Geddes had had high prominence as an amateur astronomer in the fields of sunspots, variable stars, the aurora, meteors, and in the discovery of a comet. Unfortunately he died in 1944 while on active service with the Royal Navy, and was succeeded by I. L. Thomsen. Previous to the commencement of the Carter Observatory, Thomsen had worked in the time-service observatory, then known as the Dominion Observatory.

The work of the Carter Observatory is divided into educational and research activities. Upon the educational side are public lectures and telescope demonstrations, as well as the providing of general information to amateurs and the public as required.

With limited apparatus and staff, the observatory has never been able to develop work comparable to that of large overseas observatories. But work of international value has been done on sunspots, chromospheric flares, eclipses, occultations, and comets. Work is developing on double star measurements and stellar photography. Following on the original work commenced by Geddes, the observatory completed from 1930 to 1958 the first and longest catalogue of visual observations of the aurora australis ever made . This project was completed by valuable aid, in its later stage, from the Air Force Cambridge Research Centre, United States of America.

Although the Carter Observatory is by its origins a local one, and the first professional institution of its kind in the country, it nevertheless has on some occasions to assume a national aspect in the provision of authoritative or accurate information. Astronomical instruction in its fullest aspect is at present not a function of universities in New Zealand, although there has been a growing interest in the physics and mathematical departments. In particular mention must be made of radar observations of meteors undertaken by the physics department of the Canterbury University. Though aimed principally at studies of the ionosphere, these observations are valuable by-products of the subject of meteoric astronomy in the southern hemisphere.

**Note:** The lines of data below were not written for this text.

(* ===== verification/Gate.v ===== *)
(** * The conversation gate

    [app/orchestration/run_identity.py], [ConversationGate]: one process admits
    one turn per conversation at a time.  Both critical sections run under the
    lock, so entering and leaving are atomic steps; [gate_exclusive] is mutual
    exclusion under any interleaving of the steps of any number of requests. *)

From stdpp Require Import relations.
From S2P Require Import Prelude.
From S2P Require Import PyData.
From S2P Require Import RunTypes.

(** [self._owners]: the run that holds each conversation. *)
Abbreviation owners := (list (string * string)) (only parsing).

(** Before the [yield] of [hold], and its [finally] clause. *)
Definition gate_enter (identity : RunIdentity) : M owners unit := λ o,
  if dict_has (id_conversation_id identity) o then
    (Raise (busy "Another run is already active for this conversation"), o)
  else (Ret tt, dict_set (id_conversation_id identity) (id_run_id identity) o).

Definition gate_exit (identity : RunIdentity) : M owners unit := λ o,
  match dict_get (id_conversation_id identity) o with
  | Some run =>
      (Ret tt, if String.eqb run (id_run_id identity) then od_pop (id_conversation_id identity) o else o)
  | None => (Ret tt, o)
  end.

Section hold.
Context {S A : Type} (get : S → owners) (set : owners → S → S).

(** [async with gate.hold(identity): body]. *)
Definition hold (identity : RunIdentity) (body : M S A) : M S A :=
  zoom get set (gate_enter identity) ;;;
  try_finally body (zoom get set (gate_exit identity)).

Lemma hold_busy identity body s :
  dict_has (id_conversation_id identity) (get s) = true → set (get s) s = s →
  hold identity body s = (Raise (busy "Another run is already active for this conversation"), s).
Proof.
  intros Hb Hs. unfold hold, bind, zoom, gate_enter. rewrite Hb. simpl. by rewrite Hs.
Qed.
End hold.

(** ** Interleavings *)

(** A state of the process: the owners, and the requests inside the gate. *)
Inductive gate_step : owners * list RunIdentity → owners * list RunIdentity → Prop :=
  | step_enter i o o' inside :
      gate_enter i o = (Ret tt, o') → gate_step (o, inside) (o', i :: inside)
  | step_refused i o e o' inside :
      gate_enter i o = (Raise e, o') → gate_step (o, inside) (o', inside)
  | step_exit i o o' before after_ :
      gate_exit i o = (Ret tt, o') → gate_step (o, before ++ i :: after_) (o', before ++ after_).

(** The owners are the requests inside, one per conversation. *)
Definition gate_inv (s : owners * list RunIdentity) : Prop :=
  NoDup (id_conversation_id <$> s.2) ∧
  ∀ c r, dict_get c s.1 = Some r ↔ ∃ i, i ∈ s.2 ∧ id_conversation_id i = c ∧ id_run_id i = r.

Lemma gate_inv_init : gate_inv ([], []).
Proof. split; [constructor|]. intros c r. split; [done|]. by intros (i&Hi%not_elem_of_nil&_). Qed.

Lemma gate_inv_step s s' : gate_inv s → gate_step s s' → gate_inv s'.
Proof.
  intros [Hnd Ho] Hstep. destruct Hstep as [i o o' inside H|i o e o' inside H|i o o' before after_ H];
    simpl in *.
  - unfold gate_enter in H. destruct (dict_has _ o) eqn:Hh; [done|]. injection H as <-.
    unfold dict_has in Hh. destruct (dict_get (id_conversation_id i) o) eqn:Hg; [done|].
    assert (id_conversation_id i ∉ id_conversation_id <$> inside) as Hni.
    { intros (j&Hij&Hj)%list_elem_of_fmap. rewrite Hij in Hg.
      assert (dict_get (id_conversation_id j) o = Some (id_run_id j)) by (apply Ho; eauto). congruence. }
    split; [by constructor|]. intros c r. simpl. rewrite dict_get_set.
    destruct (String.eqb_spec c (id_conversation_id i)) as [->|Hne].
    + split; [intros [= <-]; exists i; split; [left|done]|].
      intros (j&[->|Hj]%elem_of_cons&Hc&<-); [done|]. destruct Hni. rewrite <-Hc. by apply list_elem_of_fmap_2.
    + rewrite Ho. split; [intros (j&Hj&?); exists j; split; [by right|done]|].
      intros (j&[->|Hj]%elem_of_cons&Hc&?); [done|eauto].
  - unfold gate_enter in H. destruct (dict_has _ o); [|done]. by injection H as _ <-.
  - rewrite fmap_app, fmap_cons in Hnd.
    assert (dict_get (id_conversation_id i) o = Some (id_run_id i)) as Hg by (apply Ho; set_solver).
    unfold gate_exit in H. rewrite Hg, String.eqb_refl in H. injection H as <-.
    pose proof Hnd as (Hb&Hba&Hia)%NoDup_app. apply NoDup_cons in Hia as [Hni Hia].
    split; [simpl; rewrite fmap_app; apply NoDup_app; set_solver|].
    intros c r. simpl. rewrite dict_get_pop. destruct (String.eqb_spec c (id_conversation_id i)) as [->|Hne].
    + split; [done|]. intros (j&[Hj|Hj]%elem_of_app&Hc&<-); exfalso.
      * apply (Hba (id_conversation_id j)); [by apply list_elem_of_fmap_2|rewrite Hc; left].
      * apply Hni. rewrite <-Hc. by apply list_elem_of_fmap_2.
    + rewrite Ho. split; intros (j&Hj&Hc&?); exists j; (split; [|done]); set_solver.
Qed.

(** Whatever the interleaving of requests that enter, are refused and
    leave, at most one request is inside the gate for a conversation, a request
    is refused exactly while another is inside, and when all have left no owner
    remains. *)
Theorem gate_exclusive o inside :
  rtc gate_step ([], []) (o, inside) →
  NoDup (id_conversation_id <$> inside) ∧
  (∀ i, is_ret (gate_enter i o).1 = false ↔
    ∃ j, j ∈ inside ∧ id_conversation_id j = id_conversation_id i) ∧
  (inside = [] → o = []).
Proof.
  intros Hr. assert (gate_inv (o, inside)) as [Hnd Ho].
  { remember ([], []) as s0 eqn:E. assert (gate_inv s0) as H0 by (subst; apply gate_inv_init). clear E.
    induction Hr as [|s s1 s2 Hs _ IH]; [done|]. eapply IH, gate_inv_step; eauto. }
  simpl in *. split; [done|]. split.
  - intros i. unfold gate_enter, dict_has. destruct (dict_get _ o) as [r|] eqn:E; simpl.
    + apply Ho in E as (j&Hj&Hc&_). split; [eauto|done].
    + split; [done|]. intros (j&Hj&Hc). rewrite <-Hc in E.
      assert (dict_get (id_conversation_id j) o = Some (id_run_id j)) by (apply Ho; eauto). congruence.
  - intros ->. destruct o as [|[c r] o]; [done|].
    assert (∃ i : RunIdentity, i ∈ [] ∧ id_conversation_id i = c ∧ id_run_id i = r) as (j&Hj&_).
    { apply Ho. simpl. by rewrite String.eqb_refl. }
    by apply not_elem_of_nil in Hj.
Qed.

Definition sample_identity (conversation run : string) : RunIdentity :=
  MkRunIdentity conversation run (conversation +:+ ":" +:+ run) "ns" 1 "hash" 1 1 None false false false.

Lemma gate_exclusive_witness :
  let a := sample_identity "one" "run-a" in let b := sample_identity "two" "run-b" in
  NoDup (id_conversation_id <$> [b; a]) ∧
  (∀ i, is_ret (gate_enter i [("one", "run-a"); ("two", "run-b")]).1 = false ↔
    ∃ j, j ∈ [b; a] ∧ id_conversation_id j = id_conversation_id i) ∧
  ([b; a] = [] → [("one", "run-a"); ("two", "run-b")] = []).
Proof.
  apply (gate_exclusive [("one", "run-a"); ("two", "run-b")]
    [sample_identity "two" "run-b"; sample_identity "one" "run-a"]).
  eapply rtc_l; [apply (step_enter (sample_identity "one" "run-a")); reflexivity|].
  eapply rtc_l; [eapply (step_refused (sample_identity "one" "run-c")); reflexivity|].
  eapply rtc_l; [apply (step_enter (sample_identity "two" "run-b")); reflexivity|].
  apply rtc_refl.
Defined.
(* ===== verification/Registry.v ===== *)
(** * The process-local run registry

    [RunRegistry] of [app/orchestration/run_identity.py], the idempotency
    registry kept for compatibility: an [OrderedDict] from a conversation and a
    run to a dated record, with a time-to-live and a bound.  Each coroutine runs
    under the registry's lock and awaits nothing inside, so it is one step;
    [purge_now] and [store_now] are its two readings of [monotonic()].
    [registry_exclusive]: whatever is purged or evicted, a run executes at most
    once at a time. *)

From stdpp Require Import relations.
From S2P Require Import Prelude PyData RunTypes ChatSchema.

Record _RunRecord : Type := Mk_RunRecord {
  rr_request_hash : string;
  rr_status : RunStatus;
  rr_response : option pydict
}.

Abbreviation run_key := (string * string)%type (only parsing).
Abbreviation run_dict := (list ((string * string) * (Z * _RunRecord))) (only parsing).

Record RunRegistry : Type := MkRegistry {
  rg_ttl_seconds : Z;
  rg_max_records : Z;
  rg_records : run_dict
}.

#[export] Instance eta_RunRegistry : Eta RunRegistry := λ s,
  MkRegistry (rg_ttl_seconds s) (rg_max_records s) (rg_records s).

Definition registry_init (ttl_seconds max_records : Z) : outcome RunRegistry :=
  if ttl_seconds <=? 0 then Raise (PyExn ValueError "ttl_seconds must be positive")
  else if max_records <=? 0 then Raise (PyExn ValueError "max_records must be positive")
  else Ret (MkRegistry ttl_seconds max_records []).

Definition key_of (identity : RunIdentity) : run_key :=
  (id_conversation_id identity, id_run_id identity).

Fixpoint run_get (k : run_key) (d : run_dict) : option (Z * _RunRecord) :=
  match d with
  | [] => None
  | (k', v) :: d' => if decide (k = k') then Some v else run_get k d'
  end.

(** [d.pop(k, None)]. *)
Definition run_pop (k : run_key) (d : run_dict) : run_dict := filter (λ kv, kv.1 ≠ k) d.

Definition is_running (r : _RunRecord) : bool := bool_decide (rr_status r = Running).

(** The first key whose record is not running. *)
Fixpoint removable (d : run_dict) : option run_key :=
  match d with
  | [] => None
  | (k, (_, r)) :: d' => if is_running r then removable d' else Some k
  end.

(** The loop of [_store]; [length d] rounds are enough ([evict_bound]). *)
Fixpoint evict_runs (fuel : nat) (max_records : Z) (d : run_dict) : run_dict :=
  match fuel with
  | O => d
  | S fuel' =>
      if max_records <? Z.of_nat (length d) then
        match removable d with
        | Some k => evict_runs fuel' max_records (run_pop k d)
        | None => d
        end
      else d
  end.

Definition _store (now : Z) (key : run_key) (record : _RunRecord) : M RunRegistry unit :=
  modify (λ s,
    let d := run_pop key (rg_records s) ++ [(key, (now, record))] in
    s <| rg_records := evict_runs (length d) (rg_max_records s) d |>).

(** The records [_purge] keeps. *)
Definition unexpired (cutoff : Z) (kv : run_key * (Z * _RunRecord)) : Prop :=
  ¬ (kv.2.1 < cutoff ∧ is_running kv.2.2 = false).
#[export] Instance unexpired_dec cutoff kv : Decision (unexpired cutoff kv).
Proof. unfold unexpired. apply _. Defined.

Definition _purge (now : Z) : M RunRegistry unit :=
  modify (λ s, s <| rg_records := filter (unexpired (now - seconds (rg_ttl_seconds s))) (rg_records s) |>).

Definition _assert_same_request (record : _RunRecord) (identity : RunIdentity) :
    M RunRegistry unit :=
  if String.eqb (rr_request_hash record) (id_request_hash identity) then ret tt
  else raise (conflict "The supplied run_id is already bound to a different request payload").

(** [fresh] is what [uuid4()] returns to the validator of the response. *)
Definition cached_response (fresh : string) (purge_now store_now : Z) (identity : RunIdentity) :
    M RunRegistry (option ChatResponse) :=
  _purge purge_now ;;;
  let! stored := gets (λ s, run_get (key_of identity) (rg_records s)) in
  match stored with
  | None => ret None
  | Some (_, record) =>
      _assert_same_request record identity ;;;
      _store store_now (key_of identity) record ;;;
      match rr_status record, rr_response record with
      | Completed, Some response =>
          let! r := of_outcome (response_validate fresh response) in ret (Some r)
      | _, _ => ret None
      end
  end.

(** The checks of [start] on a stored record. *)
Definition start_check (record : _RunRecord) (identity : RunIdentity) : M RunRegistry unit :=
  _assert_same_request record identity ;;;
  match rr_status record with
  | Completed => raise (conflict "The run is already completed")
  | Running => raise (busy "The run is already active")
  | _ =>
      if id_resumed identity then ret tt
      else raise (conflict "The run already exists; use its resume token to continue it")
  end.

Definition registry_start (purge_now store_now : Z) (identity : RunIdentity) :
    M RunRegistry unit :=
  _purge purge_now ;;;
  let! stored := gets (λ s, run_get (key_of identity) (rg_records s)) in
  match stored with
  | Some (_, record) => start_check record identity
  | None => ret tt
  end ;;;
  _store store_now (key_of identity) (Mk_RunRecord (id_request_hash identity) Running None).

Definition registry_complete (store_now : Z) (identity : RunIdentity) (response : ChatResponse) :
    M RunRegistry unit :=
  _store store_now (key_of identity)
    (Mk_RunRecord (id_request_hash identity) Completed (Some (response_dump response))).

Definition registry_interrupt (store_now : Z) (identity : RunIdentity) : M RunRegistry unit :=
  let! stored := gets (λ s, run_get (key_of identity) (rg_records s)) in
  match stored with
  | None => ret tt
  | Some (_, record) =>
      if bool_decide (rr_status record = Completed) then ret tt
      else _store store_now (key_of identity)
             (Mk_RunRecord (id_request_hash identity) Interrupted None)
  end.

(** ** The dictionary *)

Lemma run_get_elem k v d : NoDup d.*1 → run_get k d = Some v ↔ (k, v) ∈ d.
Proof.
  induction d as [|[k' v'] d IH]; simpl.
  { intros _. split; [done|]. by intros ?%not_elem_of_nil. }
  intros [Hk Hd]%NoDup_cons. rewrite elem_of_cons. destruct (decide (k = k')) as [->|Hne].
  - split; [intros [= ->]; by left|]. intros [[= ->]|Hin]; [done|]. destruct Hk.
    apply list_elem_of_fmap. by exists (k', v).
  - rewrite IH by done. split; [by right|]. intros [[= -> ->]|?]; done.
Qed.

Present-day astronomy is clamouring for more large observatories in the southern hemisphere. While in the past there has always been an imbalance between the two hemispheres, today the situation is scientifically desperate. Large instruments capable of accurately measuring the brightnesses of faint stars, securing spectrograms, and making photographic surveys are now required. By virtue of its situation both in latitude and in longitude, New Zealand can play an important part in astronomical research if a site with suitable atmospheric conditions can be found. It so happens that an American institution is now making such a search. If the quest is successful, a new age will open for New Zealand astronomy.

At the time of writing (1964) an agreement has been reached between the University of Pennsylvania, U.S.A., and the University of Canterbury, New Zealand, for the establishment of an observatory on Mount John at Tekapo, South Island, to be known as the Mount John University Observatory. This site was chosen after intensive tests carried out by F. M. Bateson who has been appointed Astronomer in Charge. By now some instruments are ready for operation and very soon there will be an 18-in.-long focus refractor and a 39-in. reflector established. Such an observatory will be used by astronomers of international standing, and this impact on the science of astronomy in New Zealand may well be expected to be the greatest in its history.

by Ivan Leslie Thomsen, F.R.A.S.(LOND.), Director, Carter Observatory, Wellington.